[Haskell-cafe] Announce: EnumMap-0.0.1

Thomas DuBuisson thomas.dubuisson at gmail.com
Sat Aug 8 19:14:15 EDT 2009

There exists a small but measurable performance hit for at least one
test case (using Int as keys, obviously).  Perhaps the bias would be
the other way if we were comparing EnumMap to an IntMap wrapped with
to/from Enum.


-- Using Data.IntMap
[tommd at Mavlo Test]$ ghc --make -O2 im.hs
[1 of 1] Compiling Main             ( im.hs, im.o )
Linking im ...
[tommd at Mavlo Test]$ ./im
buildMap:       0.625563s
lookupMap:      0.176478s
[tommd at Mavlo Test]$ ./im
buildMap:       0.613668s
lookupMap:      0.174151s
[tommd at Mavlo Test]$ ./im
buildMap:       0.607961s
lookupMap:      0.175584s

-- Using Data.EnumMap
[tommd at Mavlo Test]$ vi im.hs
[tommd at Mavlo Test]$ ghc --make -O2 im.hs
[1 of 1] Compiling Main             ( im.hs, im.o )
Linking im ...
[tommd at Mavlo Test]$ ./im
buildMap:       0.705458s
lookupMap:      0.229307s
[tommd at Mavlo Test]$ ./im
buildMap:       0.71757s
lookupMap:      0.231273s
[tommd at Mavlo Test]$ ./im
buildMap:       0.685333s
lookupMap:      0.23883s

Code (sorry, its ugly I know)
{-# LANGUAGE BangPatterns #-}
module Main where

import Data.Time
import qualified Data.EnumMap as E
type IntMap = E.EnumMap Int
-- import qualified Data.IntMap  as E
-- type IntMap = E.IntMap

main = do
        bench "buildMap" buildMap
        !e <- buildMap
        bench "lookupMap" (lookupMap e)

bench str func = do
        start <- getCurrentTime
        !x <- func
        finish <- getCurrentTime
        let diff = diffUTCTime finish start
        putStrLn $ str ++ ":\t" ++ (show diff)

keys = [0..1000000]

buildMap :: IO (IntMap Int)
buildMap = do
        return $ go keys keys E.empty
   go [] _ !m = m
   go _ [] !m = m
   go (k:ks) (e:es) m = go ks es (E.insert k e m)

lookupMap m = do
        check keys m
   check [] _ = return ()
   check (k:ks) m =
        if (E.lookup k m /= Just k)
                then error "blah"
                else check ks m

On Sat, Aug 8, 2009 at 4:02 PM, John Van Enk<vanenkj at gmail.com> wrote:
> What if we say that Enum a generalization, rather than a wrapper, of Int?
> If the benchmarks are even, is there a reason to use the more specific
> structure rather than the general one?
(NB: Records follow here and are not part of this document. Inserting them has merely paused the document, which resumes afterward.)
Lemma write_address_drv k : forall i d a s',
  write_address k i (mkT d a []) = TOk tt s' -> exists a', s' = mkT d a' [].
Proof.
  induction k as [|k IH]; intros i d a s' H; [done |]. cbn [write_address] in H.
  unfold bind, vget, vact, interruptible, bind, get, do_act in H. cbn [events drv acts] in H.
  destruct (bit_set _ _); [by eapply IH | injection H as <-; by eexists].
Qed.

Lemma start_transaction_drv d a s' :
  start_transaction (mkT d a []) = TOk tt s' -> drv s' = set_stop (twi_sendStop d) false d.
Proof.
  unfold start_transaction. rewrite (bind_ok (vget twi_inRepStart) _ (twi_inRepStart d) _ (mkT d a [])) by done.
  destruct (twi_inRepStart d) eqn:E.
  - rewrite (bind_ok (vput _) _ tt _ (mkT (set_stop (twi_sendStop d) false d) a [])) by done.
    unfold bind. destruct (write_address _ _ _) as [u s1|s1|s1] eqn:Ew; try done. destruct u.
    apply write_address_drv in Ew as [a' ->]. intros H. by injection H as <-.
  - intros H. injection H as <-. cbn [drv]. rewrite <- E. by destruct d.
Qed.

(** The buffer after the copy loop; the rest of the driver is unchanged. *)
Lemma copy_master_drv data : forall i d a s',
  length (twi_masterBuffer d) = 32%nat -> is_u8 (twi_masterBufferIndex d) -> is_u8 (twi_masterBufferLength d) ->
  copy_master data i (mkT d a []) = TOk tt s' ->
  exists b, s' = mkT (set_master b (twi_masterBufferIndex d) (twi_masterBufferLength d) d) a [] /\ length b = 32%nat.
Proof.
  induction data as [|v data IH]; intros i d a s' Hb Hi Hn H.
  { injection H as <-. exists (twi_masterBuffer d). split; [| done].
    unfold set_master. rewrite !u8_id by done. by destruct d. }
  cbn [copy_master] in H. rewrite (bind_ok (vget twi_masterBuffer) _ (twi_masterBuffer d) _ (mkT d a [])) in H by done.
  unfold arr_set in H. destruct (_ <? _); [| done]. unfold bind at 1, ret in H. unfold bind at 1, put in H.
  cbn [drv acts events] in H. apply IH in H.
  - destruct H as (b & -> & Hl). exists b. split; [| done]. unfold set_master. cbn.
    by rewrite !(u8_id (u8 _)), !u8_id by (done || apply u8_range).
  - cbn. by rewrite length_insert.
  - cbn. apply u8_range.
  - cbn. apply u8_range.
Qed.

Lemma target_odd rw address : Z.odd (u8 (Z.lor (u8 rw) (Z.shiftl address 1))) = Z.odd rw.
Proof.
  rewrite <- !Z.bit0_odd. unfold u8. change 256 with (2 ^ 8).
  rewrite Z.mod_pow2_bits_low, Z.lor_spec, Z.mod_pow2_bits_low, Z.shiftl_spec_low by lia. apply orb_false_r.
Qed.

(** Buffers, indices and target address of a fresh transaction. *)
Lemma fresh_inv d st slarw stop b n er k :
  sizes d -> length b = 32%nat -> 0 <= n <= 32 -> (Z.odd slarw = true -> n <= 31) ->
  bus_inv (mkBus (mkTwi st slarw stop false b 0 n (twi_txBuffer d) (twi_txBufferIndex d) (twi_txBufferLength d)
                    (twi_rxBuffer d) (twi_rxBufferIndex d) er) (-1) k).
Proof.
  intros [] Hb Hn Ho. constructor; cbn [b_drv b_prev b_ack]; try done.
Qed.

Lemma begin_read_inv y address n stop s' :
  bus_inv y -> 1 <= n <= 32 -> begin_read address n stop (mkT (b_drv y) [] []) = TOk tt s' ->
  bus_inv (mkBus (drv s') (-1) (ack_after (acts s') (b_ack y))).
Proof.
  intros [Hs _ _ _] Hn H. destruct y as [d p k]. cbn [b_drv b_ack] in *.
  apply start_transaction_drv in H. rewrite H. clear H.
  assert (u8 (n - 1) = n - 1) as Eu by (apply u8_id; unfold is_u8; lia).
  apply (fresh_inv d); [done | apply Hs | | intros _]; cbn -[u8]; rewrite Eu; lia.
Qed.

Lemma begin_write_inv y address data stop s' :
  bus_inv y -> (length data <= 32)%nat -> begin_write address data stop (mkT (b_drv y) [] []) = TOk tt s' ->
  bus_inv (mkBus (drv s') (-1) (ack_after (acts s') (b_ack y))).
Proof.
  intros [Hs _ _ _] Hn H. destruct y as [d p k]. cbn [b_drv b_ack] in *. unfold begin_write in H.
  do 5 (rewrite (bind_ok _ _ _ _ _ (vput_nil _ _ _)) in H).
  match type of H with bind (copy_master _ _) _ (mkT ?x _ _) = _ => set (d1 := x) in H end.
  unfold bind at 1 in H. destruct (copy_master data 0 (mkT d1 [] [])) as [u s1|s1|s1] eqn:Ec; try done. destruct u.
  apply copy_master_drv in Ec as (b & -> & Hb); [| apply Hs | done | apply u8_range].
  apply start_transaction_drv in H. rewrite H. clear H.
  assert (u8 (u8 (Z.of_nat (length data))) = Z.of_nat (length data)) as Eu
    by (rewrite !u8_id; unfold is_u8; lia || (rewrite u8_id; unfold is_u8; lia)).
  apply (fresh_inv d); [done | done | |].
  - cbn. rewrite Eu. lia.
  - cbn -[Z.odd u8 Z.lor Z.shiftl]. rewrite target_odd. done.
Qed.

Lemma bus_reachable y0 y : bus_inv y0 -> rtc bus_step y0 y -> bus_inv y.
Proof.
  intros H0 Hr. induction Hr as [|y1 y2 y3 Hstep Hr IH]; [done |]. apply IH.
  destruct Hstep as [y1 st dat s' Ha Hv|y1 ad n sp s' _ Hn Hv|y1 ad l sp s' _ Hn Hv].
  - destruct (isr_ok y1 st dat H0 Ha) as (s2 & Hv2 & Hi). congruence.
  - by eapply begin_read_inv.
  - by eapply begin_write_inv.
Qed.

Definition start_bus : bus := mkBus (set_stop 1 false twi_statics) (-1) false.

Lemma start_bus_inv : bus_inv start_bus.
Proof. constructor; try done. Qed.

(** C28: The buffers of the driver are never overrun.  Started from its initial
    state, after any sequence of reads of 1 to 32 bytes, of writes of up to 32
    bytes and of interrupts that the bus can raise, as master, slave receiver or
    slave transmitter, with each transaction set up while no interrupt is pending, indices and lengths are within the buffers,
    and every interrupt that can follow is handled without an access outside of
    them. *)
Theorem twi_buffers_safe y :
  rtc bus_step start_bus y ->
  sizes (b_drv y) /\
  forall status data, allowed y status = true ->
    exists s', TWI_vect status data (mkT (b_drv y) [] []) = TOk tt s' /\ sizes (drv s').
Proof.
  intros Hr. pose proof (bus_reachable _ _ start_bus_inv Hr) as Hi. split; [apply Hi |].
  intros st dat Ha. destruct (isr_ok y st dat Hi Ha) as (s' & Hv & Hi'). exists s'. split; [done | apply Hi'].
Qed.
End Safety.

(** ** A concrete environment *)

(** TWSTO clears and write collisions end after two polls; the transmit callback sends two bytes. *)
#[export] Instance sim_twi : TwiEnv := {|
  twcr_poll := fun _ i => if (i <? 2)%nat then Z.lor TWSTO TWWC else 0;
  poll_limit := 5;
  twi_onSlaveTransmit := (_ <- twi_transmit [1; 2] ;; ret tt)%twi;
  twi_onSlaveReceive := fun _ _ => ret tt
|}.

#[export] Instance sim_twi_ok : TwiEnvOk.
Proof.
  refine {| address_polls := 3 |}.
  - exists 2%nat. split; [simpl; lia | reflexivity].
  - simpl. lia.
  - intros [|[|[|i]]] Hi; [reflexivity.. | lia].
Defined.

#[export] Instance sim_twi_callbacks : TwiCallbacksOk.
Proof.
  constructor; [done |]. intros d a l Hb Hn Hs.
  cbn [twi_onSlaveTransmit sim_twi]. unfold twi_transmit, bind, get, id. cbn [drv length].
  rewrite Hn, Hs. cbn [TWI_BUFFER_LENGTH].
  eexists _, 2. split; [reflexivity |]. split; [| lia]. cbn [Z.to_nat take]. rewrite !length_app, length_drop, Hb. done.
Qed.

(** After the start of a three byte read and its first two interrupts. *)
Definition sim_bus : bus :=
  mkBus (mkTwi TWI_MRX 0xA1 1 false (repeat 0 32) 0 2 (repeat 0 32) 0 0 (repeat 0 32) 0 0xFF) TW_MR_SLA_ACK true.

Lemma sim_bus_reachable : rtc bus_step start_bus sim_bus.
Proof.
  set (d := b_drv sim_bus).
  apply (rtc_l _ _ (mkBus d (-1) true)).
  { exact (bus_read start_bus 0x50 3 1 (mkT d [AWrite_TWCR CR_START] []) eq_refl ltac:(lia) eq_refl). }
  apply (rtc_l _ _ (mkBus d TW_START true)).
  { exact (bus_irq (mkBus d (-1) true) TW_START 0 (mkT d [AWrite_TWDR 0xA1; AWrite_TWCR CR_ACK] []) eq_refl eq_refl). }
  apply rtc_once.
  exact (bus_irq (mkBus d TW_START true) TW_MR_SLA_ACK 0 (mkT d [AWrite_TWCR CR_ACK] []) eq_refl eq_refl).
Qed.

Lemma twi_buffers_safe_witness :
  sizes (b_drv sim_bus) /\
  exists s', TWI_vect TW_MR_DATA_ACK 7 (mkT (b_drv sim_bus) [] []) = TOk tt s' /\ sizes (drv s').
Proof.
  destruct (twi_buffers_safe sim_bus sim_bus_reachable) as [Hs Hn].
  split; [exact Hs |]. apply Hn. reflexivity.
Defined.

(** The second byte of a write is refused; then a register is read behind a repeated
    start. *)
Lemma twi_master_transactions_witness :
  (exists s', twi_writeTo 0x50 [1; 2; 3] true 1
      (mkT twi_statics [] (repeat None 24 ++ [Some (TW_START, 0); None; Some (TW_MT_SLA_ACK, 0); None; None;
         Some (TW_MT_DATA_ACK, 0); Some (TW_MT_DATA_NACK, 0)])) = TOk 3 s' /\
    acts s' = AWrite_TWCR CR_START :: sent 0xA0 ++ sent 1 ++ sent 2 ++ [AWrite_TWCR CR_STOP]) /\
  (exists s1, twi_writeTo 0x50 [7] true 0
      (mkT twi_statics [] (repeat None 22 ++ [Some (TW_START, 0); Some (TW_MT_SLA_ACK, 0); Some (TW_MT_DATA_ACK, 0)])) = TOk 0 s1 /\
    exists s2, twi_readFrom 0x50 2 1 (mkT (drv s1) (acts s1) (repeat None 21 ++ [Some (TW_MR_SLA_ACK, 0);
        Some (TW_MR_DATA_ACK, 8); Some (TW_MR_DATA_NACK, 9)])) = TOk (2, [8; 9]) s2 /\
      acts s2 = (AWrite_TWCR CR_START :: sent 0xA0 ++ sent 7 ++ [AWrite_TWCR CR_REP_START]) ++
        repeat (AWrite_TWDR 0xA1) 3 ++ [AWrite_TWCR CR_ACK; AWrite_TWCR CR_ACK; AWrite_TWCR CR_NACK; AWrite_TWCR CR_STOP]).
Proof.
  assert (ready twi_statics) as Hr by (repeat split; vm_compute; congruence).
  assert (forall x : Z * Z, x.1 = TW_MT_SLA_ACK \/ x.1 = TW_MT_DATA_ACK -> mt_ack x) as Hk by done. split.
  - destruct (twi_master_transactions 0x50 1 twi_statics [] Hr) as [Hw _].
    destruct (Hw [1; 2; 3] [(TW_MT_SLA_ACK, 0); (TW_MT_DATA_ACK, 0)] TW_MT_DATA_NACK 0 0 3 (AWrite_TWCR CR_STOP) false 24%nat
      [Some (TW_START, 0); None; Some (TW_MT_SLA_ACK, 0); None; None; Some (TW_MT_DATA_ACK, 0); Some (TW_MT_DATA_NACK, 0)])
      as (s' & H1 & H2 & _); [simpl; lia | | simpl; lia | constructor | vm_compute; lia | reflexivity |].
    { repeat constructor; apply Hk; by (left; reflexivity) || (right; reflexivity). }
    exists s'. split; [exact H1 | exact H2].
  - destruct (twi_master_transactions 0x50 0 twi_statics [] Hr) as [Hw _].
    destruct (Hw [7] [(TW_MT_SLA_ACK, 0)] TW_MT_DATA_ACK 0 0 0 (AWrite_TWCR CR_REP_START) true 22%nat
      [Some (TW_START, 0); Some (TW_MT_SLA_ACK, 0); Some (TW_MT_DATA_ACK, 0)])
      as (s1 & H1 & H2 & Hr1 & Hrep); [simpl; lia | | simpl; lia | | vm_compute; lia | reflexivity |].
    { repeat constructor; apply Hk; by left. }
    { exact (we_ack 0 1 1 TW_MT_DATA_ACK (or_intror eq_refl) eq_refl). }
    exists s1. split; [exact H1 |]. destruct (twi_master_transactions 0x50 1 (drv s1) (acts s1) Hr1) as (_ & _ & Hrd).
    destruct (Hrd 2%nat [(TW_MR_SLA_ACK, 0); (TW_MR_DATA_ACK, 8); (TW_MR_DATA_NACK, 9)] [8; 9] (replies 2 ++ [closing 1]) false 0 21%nat
      [Some (TW_MR_SLA_ACK, 0); Some (TW_MR_DATA_ACK, 8); Some (TW_MR_DATA_NACK, 9)]) as (s2 & E1 & E2 & _).
    + lia.
    + exact (re_all 1 2 [8] 9 0 eq_refl).
    + vm_compute. lia.
    + rewrite Hrep. reflexivity.
    + exists s2. split; [exact E1 |]. rewrite E2, Hrep, H2. reflexivity.
Defined.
I don't know if Enum being
> "more complex" outweighs the benefits of it being "more general" (if
> the EnumMap matches IntMap for speed).
> Thoughts?
> On Sat, Aug 8, 2009 at 6:11 PM, Henning
> Thielemann<lemming at henning-thielemann.de> wrote:
>> On Sat, 8 Aug 2009, John Van Enk wrote:
>>> That's originally how I was thinking about doing it, but I think that
>>> requires one to re-implement all the functions available in
>>> Data.IntMap as simple wrappers that do the toEnum/fromEnum conversion.
>>> I think making it into its own module is a little cleaner. The
>>> conversion from EnumMap to IntMap is substantially cleaner than from
>>> IntMap to EnumMap:
>>>> type IntMap v = EnumMap Int v
>> Can you implement EnumMap in terms of the Enum methods, without many
>> conversions to Int? I mean, if you often convert to Int and back then you
>> could achieve the same on top of IntMap. Generally I prefer the strategy
>> "from simple to complex". I consider Enum to be a "wrapper" around Int.